Staying connected in mid-air is a tricky thing. In-flight online connectivity is still a nascent niche, and no one's completely nailed it just yet. Oh, but they keep trying.

In one corner, you've got JetBlue's ambitious new initiative to equip airplanes with ViaSat Wi-Fi for free starting in early 2013 (at least for the initial rollout period). In the other stands GoGo, the industry's leading airline Internet service provider, which is raising fees and ditching á la carte pricing altogether on some flights. Two very different approaches to inflight connectivity — but who's the winner?

Well, in a hit-or-miss field with limited availability, I'd have to say it's any passenger who can even find Internet access for any price on any airline. Luckily sites like Hipmunk and Kayak make it easy to scope out trips before booking, since they list in-flight Wi-Fi in search results. Already bought tickets? Then head over to SeatGuru and look up your flight.

SeatGuru is like the secret weapon of frequent travelers — it offers a wealth of info related to the airline experience, such as seatmap graphics, details on seating design (including pitch, recline, legroom, etc), power-port locations, lavatory and exit row locations for every plane in every airline's fleet. It also details which aircraft are Wi-Fi-equipped.

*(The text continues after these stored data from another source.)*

(** [a.findIndex(p)]: the first index whose element satisfies [p], or -1. *)
Fixpoint findIndexFrom {A} (p : A → bool) (a : list A) (i : Z) : Z :=
  match a with
  | [] => -1
  | x :: a' => if p x then i else findIndexFrom p a' (i + 1)
  end.

Definition findIndex {A} (p : A → bool) (a : list A) : Z :=
  findIndexFrom p a 0.

End JS.

(* ================================================================== *)
(** * The data model *)
(* ================================================================== *)

(** The arithmetic on amounts.  The programs run on binary64; the interface
    lets the balance identity be stated for an exact arithmetic as well. *)
Class Arith (num : Type) : Type := {
  zero : num;
  add : num → num → num;
  sub : num → num → num
}.

(** What node computes. *)
#[export] Instance binary64 : Arith float := {|
  zero := 0%float;
  add := PrimFloat.add;
  sub := PrimFloat.sub
|}.

(** Amounts counted in whole units (cents, say), with no rounding. *)
#[export] Instance wholeUnits : Arith Z := {|
  zero := 0;
  add := Z.add;
  sub := Z.sub
|}.

(** An arithmetic is exact when it is a commutative group: no rounding,
    no overflow, no NaN. *)
Class Exact (num : Type) `{Arith num} : Type := {
  opp : num → num;
  add_assoc : ∀ a b c, add a (add b c) = add (add a b) c;
  add_comm : ∀ a b, add a b = add b a;
  add_zero_l : ∀ a, add zero a = a;
  add_opp_r : ∀ a, add a (opp a) = zero;
  sub_add_opp : ∀ a b, sub a b = add a (opp b)
}.

(** A transaction as [cli.js] writes it to [transactions.json].  The
    aggregate routes of [server.js] read [type] and [amount] of their
    records only, and are given on the same record. *)
Record transaction (num : Type) : Type := {
  primeId : Z;
  description : string;
  amount : num;
  type : string
}.
Arguments primeId {num} _.
Arguments description {num} _.
Arguments amount {num} _.
Arguments type {num} _.

(** The double quote and the line feed. *)
Definition dq : string := String "034" EmptyString.
Definition lf : string := String "010" EmptyString.

(* ================================================================== *)
(** * [cli.js] *)
(* ================================================================== *)

Module Cli.
Import JS.

Section Ledger.
Context {num : Type}.

Section Balance.
Context `{Arith num}.

(** [calculateBalance], lines 49-53. *)
Definition calculateBalance (transactions : list (transaction num)) : num :=
  fold_left
    (fun balance transaction =>
       if String.eqb (type transaction) "income"
       then add balance (amount transaction)
       else sub balance (amount transaction))
    transactions zero.

(** What [viewBalance] (lines 124-134) prints, before formatting. *)
Record balanceReport : Type := {
  shownBalance : num;
  shownIncome : num;
  shownExpenses : num
}.

Definition viewBalance (file : list (transaction num)) : balanceReport :=
  let transactions := file in
  let balance := calculateBalance transactions in
  let income :=
    fold_left (fun sum t => add sum (amount t))
      (List.filter (fun t => String.eqb (type t) "income") transactions)
      zero in
  let expenses :=
    fold_left (fun sum t => add sum (amount t))
      (List.filter (fun t => String.eqb (type t) "expense") transactions)
      zero in
  {| shownBalance := balance; shownIncome := income;
     shownExpenses := expenses |}.
End Balance.

(** [searchTransactions], lines 137-156: the [results] array.  When it is
    empty the action prints "No transactions found matching your search."
    and goes back to the menu like in the other case. *)
Definition searchTransactions (query : string)
    (file : list (transaction num)) : list (transaction num) :=
  let transactions := file in
  List.filter
    (fun transaction =>
       includes (toLowerCase (description transaction)) (toLowerCase query))
    transactions.

(** How the callback of [deleteTransaction] ends. *)
Inductive deleteOutcome : Type :=
  | Cancelled                          (* id === 0: back to the menu *)
  | InvalidId                          (* "Invalid transaction ID." *)
  | Deleted (deleted : transaction num) (* "Transaction ... deleted successfully." *)
  | TypeError.                         (* [deleted] is undefined *)

(** The callback of the question that [deleteTransaction] asks, lines
    161-175: from the answer [idStr] and the array that is loaded to the
    array it is left with (saved in the last two cases) and the outcome.
    [deleteTransaction] itself, which shows the table before it asks (line
    160), is [File.deleteTransaction] below. *)
Definition deleteAnswer (idStr : string)
    (file : list (transaction num))
    : list (transaction num) * deleteOutcome :=
  let id := parseInt idStr in
  if strictEq id 0 then (file, Cancelled)
  else
    let transactions := file in
    if lt id 1 || gt id (Z.of_nat (length transactions))
    then (file, InvalidId)
    else
      let '(removed, transactions) := splice transactions (minus id 1) 1 in
      (* saveTransactions(transactions) comes before deleted.description *)
      match removed with
      | deleted :: _ => (transactions, Deleted deleted)
      | [] => (transactions, TypeError)
      end.

Section Csv.
(** [new Date(primeId).toLocaleDateString()] depends on the locale of
    the machine, and [`${amount}`] on the number type. *)
Variable toLocaleDateString : Z → string.
Variable numberToString : num → string.

(** One line of the file, lines 187-189. *)
Definition csvRow (t : transaction num) : string :=
  toLocaleDateString (primeId t) +:+ "," +:+ dq +:+ description t +:+ dq
    +:+ "," +:+ numberToString (amount t) +:+ "," +:+ type t.

(** [csvContent], line 186-189. *)
Definition csvContent (transactions : list (transaction num)) : string :=
  "Date,Description,Amount,Type" +:+ lf +:+ join lf (map csvRow transactions).
(** One neighbour of the node at queue index [h]. *)
Lemma visit_inv h st u v :
  bfs_inv h st → queue st !! h = Some u → v ∈ neighbors adj u →
  bfs_inv h (visit u st v) ∧
  queue (visit u st v) !! h = Some u ∧
  (∀ w n, jsmap_get (distances st) w = Some (Num n) →
          jsmap_get (distances (visit u st v)) w = Some (Num n)) ∧
  (R u v →
   ∃ nu nv, jsmap_get (distances (visit u st v)) u = Some (Num nu) ∧
            jsmap_get (distances (visit u st v)) v = Some (Num nv) ∧
            nv ≤ nu + 1).
Proof.
  intros Hinv Hu Hv.
  assert (Huq : u ∈ queue st) by (by eapply list_elem_of_lookup_2).
  destruct (inv_queue _ _ _ _ _ Hinv u Huq) as [nu Hnu].
  assert (Hkey : R u v → is_Some (jsmap_get (distances st) v)).
  { intros [_ Hid]%R_complete. apply jsmap_get_is_Some.
    rewrite (inv_keysD _ _ _ _ _ Hinv). apply bfs_KD. by right. }
  unfold visit. destruct (jsmap_get (distances st) v) as [[z| |]|] eqn:Hdv.
  - split_and!; [done..|]. intros _.
    destruct (inv_dist _ _ _ _ _ Hinv v _ Hdv) as [?|(n & _ & Hvq & _)]; [done|].
    exists (Z.of_nat nu), z. split_and!; [done..|].
    exact (inv_front _ _ _ _ _ Hinv u (Z.of_nat nu) v z Hu Hnu Hvq Hdv).
  - rewrite Hnu. simpl.
    assert (Hvq : v ∉ queue st).
    { intros [n Hn]%(inv_queue _ _ _ _ _ Hinv). congruence. }
    assert (Hvs : v ≠ start).
    { intros ->. rewrite (inv_start _ _ _ _ _ Hinv) in Hdv. done. }
    assert (Hvu : v ≠ u) by (intros ->; congruence).
    assert (HvD : v ∈ jsmap_keys (distances st)).
    { apply jsmap_get_is_Some. by rewrite Hdv. }
    assert (HR : R u v).
    { apply R_sound; [done|]. rewrite (inv_keysD _ _ _ _ _ Hinv) in HvD.
      apply bfs_KD in HvD as [?|?]; [done|done]. }
    assert (Hhops : hops R (S nu) start v).
    { destruct (inv_dist _ _ _ _ _ Hinv u _ Hnu) as [?|(n & [= Hn] & _ & Hn')]; [done|].
      apply Nat2Z.inj in Hn as <-. by eapply hops_S. }
    assert (HP : jsmap_get (predecessors st) v = Some None).
    { by apply (inv_null _ _ _ _ _ Hinv). }
    assert (Hmono : ∀ w n, jsmap_get (distances st) w = Some (Num n) →
      jsmap_get (jsmap_set (distances st) v (Num (Z.of_nat nu + 1))) w
      = Some (Num n)).
    { intros w n Hw. rewrite jsmap_get_set_ne; [done|]. intros ->. congruence. }
    assert (Hold : ∀ w, w ∈ queue st →
      jsmap_get (jsmap_set (distances st) v (Num (Z.of_nat nu + 1))) w
      = jsmap_get (distances st) w).
    { intros w Hw. rewrite jsmap_get_set_ne; [done|]. by intros ->. }
    assert (Hh : (h < length (queue st))%nat) by (by eapply lookup_lt_Some).
    split_and!; [split; simpl|..].
    + rewrite jsmap_keys_set_old by done. apply (inv_keysD _ _ _ _ _ Hinv).
    + rewrite jsmap_keys_set_old; [apply (inv_keysP _ _ _ _ _ Hinv)|].
      apply jsmap_get_is_Some. by rewrite HP.
    + rewrite jsmap_get_set_ne by done. apply (inv_start _ _ _ _ _ Hinv).
    + intros w x. rewrite jsmap_get_set. case_decide as Hw.
      * subst w. intros [= <-]. right. exists (S nu).
        split_and!; [f_equal; lia| |done].
        apply elem_of_app. right. apply list_elem_of_here.
      * intros [?|(n & ? & ? & ?)]%(inv_dist _ _ _ _ _ Hinv); [by left|right].
        exists n. split_and!; [done| |done]. apply elem_of_app. by left.
    + intros w [Hw| ->%list_elem_of_singleton]%elem_of_app.
      * rewrite Hold by done. by apply (inv_queue _ _ _ _ _ Hinv).
      * exists (S nu). rewrite jsmap_get_set_eq. do 2 f_equal. lia.
    + intros i j vi vj ni nj Hij
        [[Hi Hvi]|[Hi <-]]%lookup_snoc_Some [[Hj Hvj]|[Hj <-]]%lookup_snoc_Some.
      * rewrite !Hold by (by eapply list_elem_of_lookup_2). intros H1 H2.
        exact (inv_sorted _ _ _ _ _ Hinv i j vi vj ni nj Hij Hvi Hvj H1 H2).
      * rewrite Hold by (by eapply list_elem_of_lookup_2).
        rewrite jsmap_get_set_eq. intros Hni [= <-].
        apply (inv_front _ _ _ _ _ Hinv u (Z.of_nat nu) vi ni Hu Hnu); [|done].
        by eapply list_elem_of_lookup_2.
      * lia.
      * rewrite jsmap_get_set_eq. intros [= <-] [= <-]. lia.
    + intros u' nu' w nw. rewrite lookup_app_l by done. rewrite Hu.
      intros [= <-]. rewrite Hold by done. rewrite Hnu. intros [= <-].
      intros [Hw| ->%list_elem_of_singleton]%elem_of_app.
      * rewrite Hold by done. intros Hnw.
        exact (inv_front _ _ _ _ _ Hinv u (Z.of_nat nu) w nw Hu Hnu Hw Hnw).
      * rewrite jsmap_get_set_eq. intros [= <-]. lia.
    + intros i ui w Hi. rewrite lookup_app_l by lia. intros Hui HRw.
      destruct (inv_done _ _ _ _ _ Hinv i ui w Hi Hui HRw) as (n1 & n2 & ? & ? & ?).
      exists n1, n2. split_and!; [by apply Hmono..|done].
    + intros w [Hw| ->%list_elem_of_singleton]%elem_of_app Hws.
      * destruct (inv_pred _ _ _ _ _ Hinv w Hw Hws) as (pu & n & ? & ? & ? & ?).
        exists pu, n. split_and!; [|by apply Hmono..|done].
        rewrite jsmap_get_set_ne; [done|]. by intros ->.
      * exists u, (Z.of_nat nu). rewrite !jsmap_get_set_eq.
        split_and!; [done|by apply Hmono|done|done].
    + intros w. rewrite jsmap_get_set. case_decide as Hw; [done|].
      intros ?. rewrite jsmap_get_set_ne by done. by apply (inv_null _ _ _ _ _ Hinv).
    + rewrite length_app. simpl. rewrite linked_preds_set by done.
      rewrite (inv_len _ _ _ _ _ Hinv). lia.
    + intros w n. rewrite length_app. simpl. rewrite jsmap_get_set.
      case_decide as Hw.
      * intros [= <-]. apply (inv_bound _ _ _ _ _ Hinv) in Hnu. lia.
      * intros ?%(inv_bound _ _ _ _ _ Hinv). lia.
    + simpl. by rewrite lookup_app_l.
    + simpl. done.
    + simpl. intros _. exists (Z.of_nat nu), (Z.of_nat nu + 1).
      rewrite jsmap_get_set_eq. split_and!; [by apply Hmono|done|lia].
  - destruct (inv_dist _ _ _ _ _ Hinv v _ Hdv) as [?|(n & ? & _)]; done.
  - split_and!; [done..|]. by intros [? ?]%Hkey.
Qed.
(** * Emmet completion provider for Nova: abbreviation tracking and
    candidate synthesis

    Shallow embedding of [src/autocomplete/provider.ts].  The provider is
    a small state machine over the tracker slot of an editor: on every
    completion request it reuses, starts or extracts a tracker, expands the
    tracked text and, when expansion throws, decides whether the tracker
    is disposed.

    JavaScript strings are sequences of UTF-16 code units, positions are
    integers, exceptions and the tracker store are threaded through a
    small state-and-exception monad.  The diagnostics of the provider
    ([console.log], [measureTime]) have no part in what a request returns
    or does to the tracker and are left out. *)

From Stdlib Require Import Ascii.
From stdpp Require Import gmap strings list pretty.

Local Open Scope Z_scope.

(** ** JavaScript strings *)

(** A UTF-16 code unit. *)
Abbreviation char16 := N (only parsing).

(** A string value: the sequence of its code units. *)
Abbreviation jsstring := (list N) (only parsing).

(** The string value of an ASCII literal. *)
Definition str (s : string) : jsstring :=
  N_of_ascii <$> String.list_ascii_of_string s.

(** [s.slice(-n)]: the last [n] code units of [s] (all of [s] when it is
    shorter). *)
Definition slice_last (n : nat) (s : jsstring) : jsstring :=
  drop (length s - n)%nat s.

(** [s.slice(a, b)] for offsets that may lie outside of the string. *)
Definition substring (a b : Z) (s : jsstring) : jsstring :=
  drop (Z.to_nat a) (take (Z.to_nat b) s).

(** The code unit at offset [i], when there is one. *)
Definition charAt (s : jsstring) (i : Z) : option char16 :=
  if decide (0 <= i) then s !! Z.to_nat i else None.

(** ** Regular expressions

    The fragment used by the provider: character classes, [?] and
    concatenation, tested against the whole input ([^...$] without the
    multiline flag). *)
Module Regex.

Inductive t : Type :=
| Class (p : char16 -> bool)
| Opt (r : t)
| Cat (r1 r2 : t).

(** Backtracking matcher in continuation-passing style: [k] receives what
    is left of the input.  [?] is greedy. *)
Fixpoint run (r : t) (s : jsstring) (k : jsstring -> bool) : bool :=
  match r with
  | Class p =>
      match s with
      | c :: s' => p c && k s'
      | [] => false
      end
  | Opt r' => run r' s k || k s
  | Cat r1 r2 => run r1 s (fun s' => run r2 s' k)
  end.

Definition at_end (s : jsstring) : bool :=
  match s with [] => true | _ :: _ => false end.

(** [/^r$/.test(s)] *)
Definition test (r : t) (s : jsstring) : bool := run r s at_end.

Definition in_range (lo hi c : char16) : bool :=
  ((lo <=? c) && (c <=? hi))%N.

Definition code (x c : char16) : bool := (c =? x)%N.

(** [\s]: the white space and line terminator code units of ECMAScript. *)
Definition white_space (c : char16) : bool :=
  (in_range 9 13 c || code 32 c || code 160 c || code 5760 c
   || in_range 8192 8202 c || code 8232 c || code 8233 c || code 8239 c
   || code 8287 c || code 12288 c || code 65279 c)%N.

(** [[\s>]] *)
Definition bound (c : char16) : bool := (white_space c || code 62 c)%N.

(** [[a-zA-Z.#\[\(]] *)
Definition abbr_start (c : char16) : bool :=
  (in_range 97 122 c || in_range 65 90 c
   || code 46 c || code 35 c || code 91 c || code 40 c)%N.

End Regex.

(** [/^[\s>]?[a-zA-Z.#\[\(]$/] *)
Definition triggerPattern : Regex.t :=
  Regex.Cat (Regex.Opt (Regex.Class Regex.bound)) (Regex.Class Regex.abbr_start).

(** The [pairs] object: opening bracket to closing bracket. *)
Definition pairs : list (jsstring * jsstring) :=
  [ (str "{", str "}"); (str "[", str "]"); (str "(", str ")") ].

(** Property read [o[k]]; [None] is [undefined]. *)
Fixpoint prop (o : list (jsstring * jsstring)) (k : jsstring) : option jsstring :=
  match o with
  | [] => None
  | (k', v) :: o' => if decide (k = k') then Some v else prop o' k
  end.

(** [k in o] *)
Definition has_prop (o : list (jsstring * jsstring)) (k : jsstring) : bool :=
  bool_decide (is_Some (prop o k)).

(** ** Host and library values *)

Module Range.
Record t : Type := mk { start : Z; stop : Z }.
End Range.

(** Modelled from the spec: [toRange] of [../utils], the host range of the
    tracked range, a [[start, end]] pair. *)
Definition toRange (r : Z * Z) : Range.t := Range.mk r.1 r.2.

Module TextDocument.
Record t : Type := mk { text : jsstring }.
Definition length (d : t) : Z := Z.of_nat (List.length (text d)).
End TextDocument.

Inductive CompletionReason : Type := Invoke | Character.

Module CompletionContext.
Record t : Type := mk { position : Z; line : jsstring; reason : CompletionReason }.
End CompletionContext.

Of course, none of that guarantees connectivity. There are a variety of factors, including atmospheric conditions and even rank-and-file equipment failures, so you'll want to do some prep ahead of time, like stashing offline copies of documents, performing a recent email sync and other tasks. And if you're planning to watch video, you'll definitely want to download a local copy beforehand. Even if the in-flight Internet connection is just fine, it's still not going to be like your home broadband… plus, you could hog the pipes for a plane full of irate travelers.